LD22-4 is an 86 amino acid protein that was generated from a larger naturally occurring human protein using genetic engineering techniques. LD22-4 has a unique mode of action, inhibition of cell migration; it inhibits cell migration by up to 90%, it is effective against a variety of cell types, and it works under a variety of conditions.

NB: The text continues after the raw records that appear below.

(** * QuotaWatch: the polling-and-notification core, embedded in Rocq

    A shallow embedding of the backend's balance adapters
    ([app/services/adapters]), adapter factory, encryption service
    ([app/core/security.py]), key registration ([app/api/routers/keys.py])
    and the Arq worker ([app/worker.py]), followed by the properties the
    specification states about them.

    Conventions.
    - A Python [float] is a primitive IEEE-754 binary64 [float].
    - A Python [str] that is only used as an identifier or a dictionary key
      is a [string]; the text handled by the encryption service (secrets and
      tokens) is a [pystr], a list of Unicode code points, so that
      [str.encode()] and [bytes.decode()] are the UTF-8 codec.
    - [bytes] is a list of integers, each a byte when well formed.
    - Exceptions are values of [exn]; a call returns a [result].
    - Everything outside the process (HTTP endpoints, the database's commit,
      Redis, the clock, the Fernet library) is a field of [env]; what the
      process does to the outside is recorded in [world]. *)

From Stdlib Require Import ZArith List Lia Bool String Floats.
From stdpp Require Import base option list gmap strings sorting.

Local Open Scope Z_scope.
Local Set Warnings "-register-all".

(** ** Python values and exceptions *)

Definition pystr := list Z.
Definition bytes := list Z.

Inductive transport_error :=
| TimeoutException
| ConnectError
| ReadError
| ProtocolError.   (* also a request the transport refuses to write *)

Inductive exn :=
| ValueError
| TypeError
| AttributeError
| OverflowError
| UnicodeEncodeError
| UnicodeDecodeError
| JSONDecodeError
| InvalidToken                          (* cryptography.fernet.InvalidToken *)
| HTTPStatusError (status : Z)          (* httpx: raise_for_status *)
| TransportError (t : transport_error)  (* httpx: no response was received *)
| HTTPException (status : Z)            (* fastapi *)
| SQLAlchemyError
| RedisError.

Cell migration and Disease: Cell migration is required for the onset and progression of many diseases including eye diseases and cancers. For solid tumors to grow, tumor cells need to migrate away from the center of the tumor. As cells migrate away, they generate empty space for other cells to divide, increasing the number of cells within the tumor core and eventually increasing tumor size and mass. Cell migration also is essential for the abnormal blood vessel growth. Abnormal blood vessel growth causes macular degeneration and it is important for tumor growth. Before new blood vessels can be formed, endothelial cells in existing blood vessels must divide and migrate into a new area. Stop the endothelial cells from migrating and new blood vessels cannot form. The rationale for the development of LD22-4 as a therapeutic is based on our belief that diseases can be controlled by inhibiting the migration of the cells that cause the disease.
LD22-4 has been tested for its ability to suppress tumor formation and blood vessel growth in several models.
FIGURE 1
MCF7 mammary carcinoma cells derived
tumor 15 days after implantation
The effect of LD22-4 on tumor growth was tested in mice with tumors derived from different types of cancers; mammary, lung, and prostate. The results of these experiments supported our hypothesis that LD22-4 was able to inhibit tumor growth in the animal. Two examples are given. (See Figure 1) Tumor cells from a human mammary tumor were implanted into mice. Some mice were treated with LD22-4 and others were not. After 15 days, a dramatic difference in tumor size was observed; tumor not treated with LD22-4 was much larger than the tumor treated with LD22-4 (80% smaller).
FIGURE 2
Fluorescently-labeled Lewis Lung
carcinoma 48 hours after implantation
Another experiment was performed with tumor cells derived from lung tumors. (Figure 2) In this case, the tumor cells were allowed to grow for only 48 hours and then the size of the tumor was measured. After 48 hours the tumor that was not treated with LD22-4 (control) had expanded 4 times while the tumor treated with LD22-4 remained the same size as the original tumor (0 hour).
FIGURE 3
LD22-4 affects on blood vessel growth
LD22-4 is also effective against blood vessel growth in the animal.
(Figure 3) When a gelatin-like material containing prostate tumor cells alone or prostate tumor cells with LD22-4 is injected under the skin of a mouse and blood vessel growth is measured after 7 days, blood vessel growth is dramatically reduced in the presence of LD22-4 (shown by the decrease in the red color). The tumor cells used in this experiment produce a variety of factors that promote blood vessel growth. These results provide direct evidence that LD22-4 is effective in the presence of a complex mixture of compounds that stimulate blood vessel growth.